Prof Arun speaks with ecancer at the 10th BGICC in Cairo about the changing field of treatments for patients with BRCA breast cancer.

She notes recent drug approvals, including olaparib, and the outcomes of the Embraca trial of talazoparib.

For all of our coverage of the San Antonio Breast Cancer Symposium 2017, click here.

Prof Arun also spoke with ecancer about adjuvant and neoadjuvant strategies for triple negative breast cancer, here.

 

BRCA germline positive breast cancer patients are indeed a special subgroup of breast cancers; it's about 8% of all breast cancers. Patients with BRCA mutations and breast cancer have certain characteristics - they tend to develop more triple negative breast cancer, age onset is a little bit younger. Though they respond to standard therapies such as anthracyclines and taxanes, studies have shown that we might further improve outcome if we add some other agents such as the platinums and, of course, recently now the PARP inhibitors.
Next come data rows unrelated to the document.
(** * Sparsity filtering and index mapping of the book-rating pipeline

    A shallow embedding of [BookDataProcessor] (src/data/processors.py):
    [clean_ratings], [filter_sparse_data], [create_interaction_matrix] and
    the ratings path of [process_all], together with the properties the
    specification states about them.

    Modelling conventions.
    - A polars cell is a [value]: null, an integer or a string.  The ratings
      file is read by [pl.read_csv] without a schema (src/data/loaders.py),
      so a column of digits arrives as integers and any other column as
      strings.
    - A DataFrame with the three columns user_id, isbn, rating is a list of
      [row]s, in row order.  Its [shape] is (height, width).
    - [group_by(key).len()] has one row per distinct key, null included.
    - [join(right, on=key)] is the inner join; a null key matches nothing
      (polars' default), and the left row order is kept.
    - A Python dict is an insertion-ordered association list; storing under
      a key that is present overwrites its value.
    - A Python exception is the [Raise] outcome of [result]. *)

From Stdlib Require Import String Ascii DecimalString OrderedTypeEx.
From Stdlib Require Import List ZArith Bool Arith Lia Sorted Permutation.
Import ListNotations.

Local Open Scope string_scope.
Local Open Scope list_scope.
Local Open Scope Z_scope.

(** ** Cells *)

Inductive value : Type :=
| VNull
| VInt (z : Z)
| VStr (s : string).

Definition is_null (v : value) : bool :=
  match v with VNull => true | _ => false end.

Definition value_eqb (a b : value) : bool :=
  match a, b with
  | VNull, VNull => true
  | VInt x, VInt y => Z.eqb x y
  | VStr s, VStr t => String.eqb s t
  | _, _ => false
  end.

(** The order [Series.sort()] uses: nulls first, integers by magnitude,
    strings lexicographically on their characters.  A column holds one
    dtype; integers are put before strings only to make the order total. *)
Definition value_compare (a b : value) : comparison :=
  match a, b with
  | VNull, VNull => Eq
  | VNull, _ => Lt
  | _, VNull => Gt
  | VInt x, VInt y => Z.compare x y
  | VInt _, VStr _ => Lt
  | VStr _, VInt _ => Gt
  | VStr s, VStr t => String.compare s t
  end.

Definition value_leb (a b : value) : bool :=
  match value_compare a b with Gt => false | _ => true end.

Definition value_lt (a b : value) : Prop := value_compare a b = Lt.

(** The token a cell has in the CSV file it was read from. *)
Definition raw_token (v : value) : string :=
  match v with
  | VNull => ""
  | VInt z => NilZero.string_of_int (Z.to_int z)
  | VStr s => s
  end.

(** ** Frames *)

(** A row of the raw ratings file. *)
Record raw_row : Type := mk_raw_row {
  User_ID : value;
  ISBN : value;
  Book_Rating : value
}.

(** A row of the cleaned ratings frame. *)
Record row : Type := mk_row {
  user_id : value;
  isbn : value;
  rating : value
}.

Definition DataFrame : Type := list row.

(** [df.shape]: (height, width). *)
Definition shape (df : DataFrame) : nat * nat := (length df, 3%nat).

Definition shape_eqb (a b : nat * nat) : bool :=
  Nat.eqb (fst a) (fst b) && Nat.eqb (snd a) (snd b).

(** ** Series and group-by *)

Definition mem (v : value) (l : list value) : bool := existsb (value_eqb v) l.

(** [Series.unique()]: one occurrence of each distinct cell. *)
Fixpoint unique (l : list value) : list value :=
  match l with
  | [] => []
  | x :: l' => if mem x l' then unique l' else x :: unique l'
  end.

Fixpoint insert_sorted (v : value) (l : list value) : list value :=
  match l with
  | [] => [v]
  | x :: l' => if value_leb v x then v :: l else x :: insert_sorted v l'
  end.

(** [Series.sort()]. *)
Definition sort (l : list value) : list value := fold_right insert_sorted [] l.

(** Number of cells of [col] equal to [k]. *)
Definition count_key (k : value) (col : list value) : nat :=
  length (filter (value_eqb k) col).

(** The frame [df.group_by(key).len()]: a key column and a count column. *)
Definition counts : Type := list (value * nat).

Definition group_by_len (col : list value) : counts :=
  map (fun k => (k, count_key k col)) (unique col).

(** [left.join(right, on=key)]: every left row is paired with the count of
    every right row that has its key; a left row with a null key, or with a
    key the right frame lacks, has no partner and disappears. *)
Definition join (key : row -> value) (left : DataFrame) (right : counts)
  : list (row * nat) :=
  flat_map
    (fun r =>
       if is_null (key r) then []
       else map (fun e => (r, snd e))
                (filter (fun e => value_eqb (key r) (fst e)) right))
    left.

(** [.filter(pl.col(count) >= minimum)]. *)
Definition filter_count_ge (minimum : Z) (j : list (row * nat))
  : list (row * nat) :=
  filter (fun p => minimum <=? Z.of_nat (snd p)) j.

(** [.drop(count)]. *)
Definition drop_count (j : list (row * nat)) : DataFrame := map fst j.
(** * TCLTL: the adapter between a zone graph and a Kripke structure

    A shallow embedding of [src/tcltl.cc]: the pooled, reference-counted
    state handle [tcltl_state], the successor iterator, the Kripke adapter
    [tcltl_kripke], the atomic-proposition compiler [convert_aps] and the
    command-line driver [main], followed by the properties of the
    specification that were checked against them. *)

From Stdlib Require Import ZArith NArith String Ascii List Lia.
From stdpp Require Import base option list gmap strings fin_maps.

Local Open Scope Z_scope.

(** ** Machine integers *)

(** [unsigned] is 32 bits wide: arithmetic on it wraps around. *)
Definition wrap32 (x : Z) : Z := x mod 2 ^ 32.

(** Conversion to [int] (32 bits, two's complement). *)
Definition to_int (x : Z) : Z := (x + 2 ^ 31) mod 2 ^ 32 - 2 ^ 31.

Definition LONG_MAX : Z := 2 ^ 63 - 1.
Definition LONG_MIN : Z := - 2 ^ 63.

(** ** Exceptions *)

Inductive result (A : Type) : Type :=
| Ok (a : A)
| Throw (what : string).
Arguments Ok {A} a.
Arguments Throw {A} what.

(** ** Boolean functions

    The adapter only ever builds conjunctions of literals out of
    [bddtrue], [bddfalse], [bdd_ithvar], [bdd_nithvar] and [&].  A BDD is a
    canonical form, and so is the representation chosen here for that
    fragment: [None] is the constant false, [Some m] the conjunction of the
    literals of the finite map [m] (variable to polarity). *)

Abbreviation bdd := (option (gmap nat bool)).

Definition bddtrue : bdd := Some ∅.
Definition bddfalse : bdd := None.
Definition bdd_ithvar (v : nat) : bdd := Some {[ v := true ]}.
Definition bdd_nithvar (v : nat) : bdd := Some {[ v := false ]}.

Definition bdd_and (a b : bdd) : bdd :=
  match a, b with
  | Some m1, Some m2 =>
      if decide (map_agree m1 m2) then Some (m1 ∪ m2) else None
  | _, _ => None
  end.

(** Truth value of a function under an assignment of the variables. *)
Definition bdd_eval (rho : nat → bool) (a : bdd) : bool :=
  match a with
  | None => false
  | Some m => bool_decide (map_Forall (λ v b, rho v = b) m)
  end.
In terms of surgical management, the management of the tumours is really not different but the surgical implications are more in the preventive options. So women with breast cancer who also have a BRCA mutation often discuss with their providers bilateral mastectomies, the contralateral mastectomy being preventive because it reduces breast cancer risk by more than 90%. These patients are also at increased risk for ovarian cancer so after they complete their treatment for breast cancer ovarian screening and doing bilateral salpingo-oophorectomy in their late 30s, early 40s is also highly recommended.
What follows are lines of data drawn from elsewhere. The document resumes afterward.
Lemma provenance_step repos since until s s' :
  provenance repos since until s ->
  step (length repos) since until s s' ->
  provenance repos since until s'.
Proof.
  intros [Hsend Hchan Hworkers Hres Herr Hproc Herrs] Hstep.
  destruct Hstep as
    [ s repo rest Hnp Hts Hcap | s Hnp Hts Hopen
    | s i repo rest Hnp Hi Hq | s i Hnp Hi Hq Hclosed
    | s i repo client Hnp Hi
    | s i err Hnp Hi Hopen Hcap | s i err Hnp Hi Hclosed
    | s i processedRepo Hnp Hi Hopen Hcap | s i processedRepo Hnp Hi Hclosed
    | s Hnp Hpc Hzero | s Hnp Hpc
    | s repo rest Hnp Hvar Hq | s Hnp Hvar Hq Hclosed
    | s err rest Hnp Hvar Hq | s Hnp Hvar Hq Hclosed ];
    try (pose proof (Forall_lookup_1 _ _ _ _ Hworkers Hi) as Hw; simpl in Hw);
    repeat match goal with
           | H : ?l = ?x :: ?r, HF : Forall ?P ?l |- _ =>
               lazymatch goal with
               | _ : Forall P r |- _ => fail
               | _ => idtac
               end;
               let H1 := fresh in
               let H2 := fresh in
               assert (P x ∧ Forall P r) as [H1 H2]
                 by (rewrite H in HF; by apply Forall_cons in HF);
               cbn beta in H1
           end;
    try match goal with
        | |- context [if ?b || ?c then _ else _] => destruct (b || c)
        end;
    constructor; simpl;
    first [ done
          | apply Forall_app; split; [done | by constructor]
          | apply Forall_insert;
            [assumption
            | first [exact I | assumption | by apply afterProcess_provenance]] ].
Qed.

Lemma reachable_provenance repos since until s :
  reachable repos since until s -> provenance repos since until s.
Proof.
  unfold reachable. revert s. apply rtc_ind_r.
  - apply provenance_initial.
  - intros s s' _ Hstep Hprov. by apply (provenance_step _ _ _ _ _ Hprov Hstep).
Qed.

Lemma processRepository_ok_name client repo since until processedRepo :
  (processRepository client repo since until).2 = (processedRepo, None) ->
  Repository.FullName processedRepo = Repository.FullName repo
  ∧ strings_Count (Repository.FullName repo) "/" = 1.
Proof.
  pose proof (strings_Split_length (Repository.FullName repo) "/") as Hlen.
  destruct (processRepository_cases client repo since until)
    as [->|(owner & repoName & Hsplit)]; [done|].
  rewrite Hsplit in Hlen. simpl in Hlen.
  rewrite (processRepository_two_parts _ _ _ _ _ _ Hsplit).
  destruct (ListBranches client owner repoName) as [branches [err|]]; [done|].
  cbn [fst snd]. intros Heq.
  apply (f_equal fst) in Heq. cbn [fst] in Heq. rewrite <-Heq.
  split; [reflexivity|lia].
Qed.

(** X19. Whatever the pool has collected comes from the input: every
    collected repository carries the full name of an input repository, and
    that name has exactly one '/', so a repository with a malformed name is
    never among the successes; every collected failure is the error of an
    input repository wrapped with its full name. *)
Theorem pool_collects_from_input (repos : list Repository.t) (since until : Z)
    (s : state) :
  reachable repos since until s ->
  Forall (fun processedRepo =>
            Repository.FullName processedRepo ∈ Repository.FullName <$> repos
            ∧ strings_Count (Repository.FullName processedRepo) "/" = 1)
         (processedRepos s)
  ∧ Forall (fun err =>
              exists repo cause,
                repo ∈ repos
                ∧ err = ErrorfW "repository %s: %w" [Repository.FullName repo] cause)
           (errors s).
Proof.
  intros Hreach. apply reachable_provenance in Hreach as [_ _ _ _ _ Hproc Herrs].
  split.
  - eapply Forall_impl; [exact Hproc|]. intros r' (repo & client & Hrepo & Hrun).
    apply processRepository_ok_name in Hrun as [Hname Hcount].
    rewrite Hname. split; [by apply list_elem_of_fmap_2|done].
  - eapply Forall_impl; [exact Herrs|].
    intros err (repo & client & cause & Hrepo & _ & ->). by exists repo, cause.
Qed.

Lemma poolEnd_reachable :
  reachable [listed "repo1"; listed "owner/repo1"] 0 1 poolEnd.
Proof.
  unfold reachable. vm_compute.
  pool_step ltac:(eapply step_feed).
  pool_step ltac:(eapply step_feed).
  pool_step ltac:(eapply step_feed_close).
  pool_step ltac:(eapply (step_receive _ _ _ _ 0)).
  pool_step ltac:(eapply (step_receive _ _ _ _ 1)).
  pool_step ltac:(eapply (step_process _ _ _ _ 0 _ mainOnlyClient)).
  pool_step ltac:(eapply (step_process _ _ _ _ 1 _ mainOnlyClient)).
  pool_step ltac:(eapply (step_send_error _ _ _ _ 0)).
  pool_step ltac:(eapply (step_send_result _ _ _ _ 1)).
  pool_step ltac:(eapply (step_return _ _ _ _ 0)).
  pool_step ltac:(eapply (step_return _ _ _ _ 1)).
  pool_step ltac:(eapply step_close_results).
  pool_step ltac:(eapply step_close_errors).
  pool_step ltac:(eapply step_collect_result).
  pool_step ltac:(eapply step_results_drained).
  pool_step ltac:(eapply step_collect_error).
  pool_step ltac:(eapply step_errors_drained).
  apply rtc_refl.
Qed.

Lemma pool_collects_from_input_witness :
  Forall (fun processedRepo =>
            Repository.FullName processedRepo
              ∈ Repository.FullName <$> [listed "repo1"; listed "owner/repo1"]
            ∧ strings_Count (Repository.FullName processedRepo) "/" = 1)
         (processedRepos poolEnd)
  ∧ Forall (fun err =>
              exists repo cause,
                repo ∈ [listed "repo1"; listed "owner/repo1"]
                ∧ err = ErrorfW "repository %s: %w" [Repository.FullName repo] cause)
           (errors poolEnd).
Proof.
  exact (pool_collects_from_input _ 0 1 poolEnd poolEnd_reachable).
Defined.

Lemma poolSending_reachable : reachable [listed "repo1"] 0 1 poolSending.
Proof.
  unfold reachable. vm_compute.
  pool_step ltac:(eapply step_feed).
  pool_step ltac:(eapply (step_receive _ _ _ _ 0)).
  pool_step ltac:(eapply (step_process _ _ _ _ 0 _ mainOnlyClient)).
  apply rtc_refl.
Qed.

(** X20. No goroutine of the pool ever waits on a full buffer or sends on
    a closed channel: in every reachable state a worker that holds a failure
    or a result finds its channel open with room left, and so does the
    feeding goroutine as long as it has a repository to send. *)
Theorem pool_sends_never_block (repos : list Repository.t) (since until : Z)
    (s : state) :
  reachable repos since until s ->
  (forall i err, workers s !! i = Some (WSendError err) ->
     errorsClosed s = false ∧ length (errorsChan s) < length repos)
  ∧ (forall i processedRepo, workers s !! i = Some (WSendResult processedRepo) ->
       resultsClosed s = false ∧ length (resultsChan s) < length repos)
  ∧ (toSend s ≠ [] -> length (reposChan s) < length repos).
Proof.
  intros Hreach.
  apply reachable_inv in Hreach as [Hp Hcount Hwg Hlen Hfeed Hdone Hcl Hrn Hen].
  assert (Hopen : forall i w, workers s !! i = Some w -> holding w = 1 ->
            resultsClosed s = false ∧ errorsClosed s = false
            ∧ 1 <= sum_list (holding <$> workers s)).
  { intros i w Hi Hw.
    pose proof (sum_list_lookup holding _ _ _ Hi) as Hheld.
    pose proof (sum_list_lookup running _ _ _ Hi) as Hrun.
    assert (running w = 1) by (by destruct w).
    destruct (closerPc s); intuition lia. }
  split; [|split].
  - intros i err Hi. destruct (Hopen _ _ Hi eq_refl) as (_ & He & Hheld).
    split; [done|lia].
  - intros i r Hi. destruct (Hopen _ _ Hi eq_refl) as (Hr & _ & Hheld).
    split; [done|lia].
  - intros Hsend. destruct (toSend s); [done|]. simpl in Hcount. lia.
Qed.

Lemma pool_sends_never_block_witness :
  errorsClosed poolSending = false
  ∧ length (errorsChan poolSending) < length [listed "repo1"].
Proof.
  apply (proj1 (pool_sends_never_block [listed "repo1"] 0 1 poolSending
                  poolSending_reachable) 0
           (ErrorfW "repository %s: %w" ["repo1"%string]
              (Errorf "invalid repository name format: %s" ["repo1"%string]))).
  reflexivity.
Defined.

(** X21. The pool runs at most [maxWorkers] workers, so at most ten
    repositories are being processed at any time, however many are given. *)
Theorem pool_bounded_concurrency (repos : list Repository.t) (since until : Z)
    (s : state) :
  reachable repos since until s ->
  length (workers s) <= maxWorkers
  ∧ sum_list (holding <$> workers s) <= maxWorkers
  ∧ wg s <= maxWorkers.
Proof.
  intros Hreach.
  apply reachable_inv in Hreach as [Hp Hcount Hwg Hlen Hfeed Hdone Hcl Hrn Hen].
  pose proof (holding_le_running (workers s)) as Hhold.
  assert (Hrun : sum_list (running <$> workers s) <= length (workers s)).
  { clear. induction (workers s) as [|w ws IH]; csimpl; [lia|].
    destruct w; simpl; lia. }
  unfold maxWorkers in *. lia.
Qed.

Lemma pool_bounded_concurrency_witness :
  length (workers (initial (replicate 12 (listed "owner/repo1")))) <= maxWorkers
  ∧ sum_list (holding <$> workers (initial (replicate 12 (listed "owner/repo1"))))
    <= maxWorkers
  ∧ wg (initial (replicate 12 (listed "owner/repo1"))) <= maxWorkers.
Proof.
  apply (pool_bounded_concurrency (replicate 12 (listed "owner/repo1")) 0 1).
  apply rtc_refl.
Defined.

(** ** Whole runs *)

(** The model of [strings.Split] undoes [strings.Join]: joining the
    parts of a string gives the string back, the parts are one more than
    the separators, and no part holds a separator. *)
Theorem strings_Split_round_trip (s : string) (sep : Ascii.ascii) :
  strings_Join (strings_Split s sep) sep = s
  ∧ length (strings_Split s sep) = S (strings_Count s sep)
  ∧ Forall (fun p => strings_Count p sep = 0) (strings_Split s sep).
Proof.
  split; [apply strings_Split_Join|].
  split; [apply strings_Split_length|apply strings_Split_parts].
Qed.

Lemma inv_completes n since until (k : nat) :
  forall s, stepsLeft s <= k -> inv n s ->
            exists s', rtc (step n since until) s s' ∧ finished s' = true.
Proof.
  induction k as [|k IH]; intros s Hk Hinv.
  - destruct (finished s) eqn:Hfin; [by exists s|].
    destruct (inv_progress n since until s Hinv Hfin) as [s1 Hstep].
    apply step_stepsLeft in Hstep. lia.
  - destruct (finished s) eqn:Hfin; [by exists s|].
    destruct (inv_progress n since until s Hinv Hfin) as [s1 Hstep].
    pose proof (step_stepsLeft _ _ _ _ _ Hstep) as Hless.
    destruct (IH s1) as (s' & Hrun & Hdone);
      [lia|by apply (inv_step _ _ _ _ _ Hinv Hstep)|].
    exists s'. split; [by eapply rtc_l|done].
Qed.

(** X22. From every state the pool can reach, the run can be carried on to
    the end of the collecting loop, and there every repository is accounted
    for: no interleaving leads the goroutines into a deadlock. *)
Theorem pool_completes (repos : list Repository.t) (since until : Z) (s : state) :
  reachable repos since until s ->
  exists s',
    rtc (step (length repos) since until) s s'
    ∧ finished s' = true
    ∧ length (processedRepos s') + length (errors s') = length repos.
Proof.
  intros Hreach. apply reachable_inv in Hreach as Hinv.
  destruct (inv_completes (length repos) since until (stepsLeft s) s)
    as (s' & Hrun & Hdone); [lia|done|].
  exists s'. split; [done|]. split; [done|].
  apply inv_finished; [|done].
  apply (reachable_inv repos since until). unfold reachable in *. by etrans.
Qed.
So the medical aspects, actually the timing is great because in the US February 12th or 13th one of the oral PARP inhibitors, olaparib, was FDA approved for the treatment of metastatic BRCA germline positive breast cancer. That is based on a study in metastatic breast cancer patients with BRCA mutations that compared olaparib at 300mg b.i.d. to physician choice chemotherapy that consisted of capecitabine, eribulin, or vinorelbine. The primary endpoint of that study was to look at progression free survival and, indeed, the study met its primary endpoint, progression free survival was significantly higher for patients who received the oral olaparib PARP inhibitor. Secondary endpoints were overall objective response rate, that was also significantly higher, around 30% for the chemotherapy arm versus around 60% for the olaparib arm, that was also statistically significant. So I'm actually very excited to say that olaparib has now become standard of care for metastatic breast cancer management in women with germline mutations, that's the OlympiAD trial, exactly.
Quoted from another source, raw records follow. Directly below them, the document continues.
(** * MpqViewer: resolution and extraction pipeline

    Shallow embedding of the MpqViewer command (package main): the path
    conversions [normalize] and [denormalize], the archive chain lookup
    [readFile] with its panic boundary [archiveReadFile], the listfile
    filters, the extraction loop and the strategy selection of [main].

    The three variants of the program in the repository share [readFile],
    [archiveReadFile], [normalize] and the extraction loop verbatim; the
    newest variant adds the [lower] flag, the [embedded] flag and the bundled
    listfile.  The embedding follows the newest variant and keeps the older
    [main] next to it. *)

From Stdlib Require Import String Ascii List Bool Arith NArith Lia.
Import ListNotations.
Open Scope string_scope.
Open Scope list_scope.

(** ** Go values *)

(** A Go [string] or [[]byte] is a sequence of bytes: [string] of 8-bit
    [ascii]. *)
Definition bytes := string.

(** [s[n:]] for [n <= len(s)]. *)
Fixpoint slice_from (n : nat) (s : string) : string :=
  match n, s with
  | O, _ => s
  | S n', String _ rest => slice_from n' rest
  | S _, EmptyString => EmptyString
  end.

(** [strings.ReplaceAll(s, old, new)] where [old] and [new] are one byte
    long, which is how every call of the program uses it. *)
Fixpoint strings_ReplaceAll (s : string) (old new : ascii) : string :=
  match s with
  | EmptyString => EmptyString
  | String c rest =>
      String (if Ascii.eqb c old then new else c)
             (strings_ReplaceAll rest old new)
  end.

(** [strings.HasPrefix(s, prefix)]. *)
Definition strings_HasPrefix (s prefix : string) : bool := String.prefix prefix s.

(** [strings.Split(s, sep)] for a one-byte separator: the fields between
    the separators, always at least one. *)
Fixpoint strings_Split (s : string) (sep : ascii) : list string :=
  match s with
  | EmptyString => [EmptyString]
  | String c rest =>
      if Ascii.eqb c sep then EmptyString :: strings_Split rest sep
      else match strings_Split rest sep with
           | [] => [String c EmptyString]
           | field :: fields => String c field :: fields
           end
  end.

Definition slash : ascii := "/"%char.
Definition backslash : ascii := "\"%char.

(** ** Errors

    [ErrNotFound] and [ErrFileRead] are the two sentinel values of package
    main.  An error made by a collaborator (the archive package, [os],
    [ioutil]) is a value of another package, hence never identical to a
    sentinel: [ErrForeign].  [WithStack] and [Wrap] are the wrappers of
    github.com/pkg/errors, and [Cause] unwraps them. *)
Inductive error : Type :=
| ErrNotFound
| ErrFileRead
| ErrForeign (detail : string)
| WithStack (err : error)
| Wrap (err : error) (message : string).

Fixpoint Cause (err : error) : error :=
  match err with
  | WithStack e => Cause e
  | Wrap e _ => Cause e
  | _ => err
  end.

(** A Go result pair [(value, error)]: the value when the error is nil. *)
Inductive result (A : Type) : Type :=
| OK (a : A)
| Err (err : error).
Arguments OK {A} a.
Arguments Err {A} err.

(** ** PathCodec *)

(** normalize normalizes the file path by replacing backslash characters
    with slash. *)
Definition normalize (filePath : string) : string :=
  strings_ReplaceAll filePath backslash slash.

(** denormalize de-normalizes the file path by replacing slash characters
    with backslashes and removing any leading slash prefix. *)
Definition denormalize (filePath : string) : string :=
  let filePath := strings_ReplaceAll filePath slash backslash in
  if strings_HasPrefix filePath "\" then slice_from (String.length "\") filePath
  else filePath.

(** ** The archive collaborator

    What a call into a collaborator can do: return a value, return an
    error, or panic. *)
Inductive foreign (A : Type) : Type :=
| Done (a : A)
| Failed (detail : string)
| Panicked (value : string).
Arguments Done {A} a.
Arguments Failed {A} detail.
Arguments Panicked {A} value.

(** An opened archive ([mpq.MPQ], [*d2mpq.MPQ]): the field and the three
    methods the program uses.  The existence check is taken to answer;
    the read and the listing may also fail or panic. *)
Record MPQ : Type := {
  FileName : string;
  FileExists : string -> bool;
  ReadFile : string -> foreign bytes;
  GetFileList : foreign (list string)
}.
Another recent trial, the EMBRACA trial was also presented at the San Antonio Breast Cancer Symposium looking as talazoparib versus physician choice of therapy and that study also met its primary endpoint, that was progression free survival favouring talazoparib, and secondary endpoint was objective response rate that was also met in that study.


Is there any indication that these PFS improvements may translate into OS?


Not yet, not yet. But hopefully with follow-up we'll see some improvements.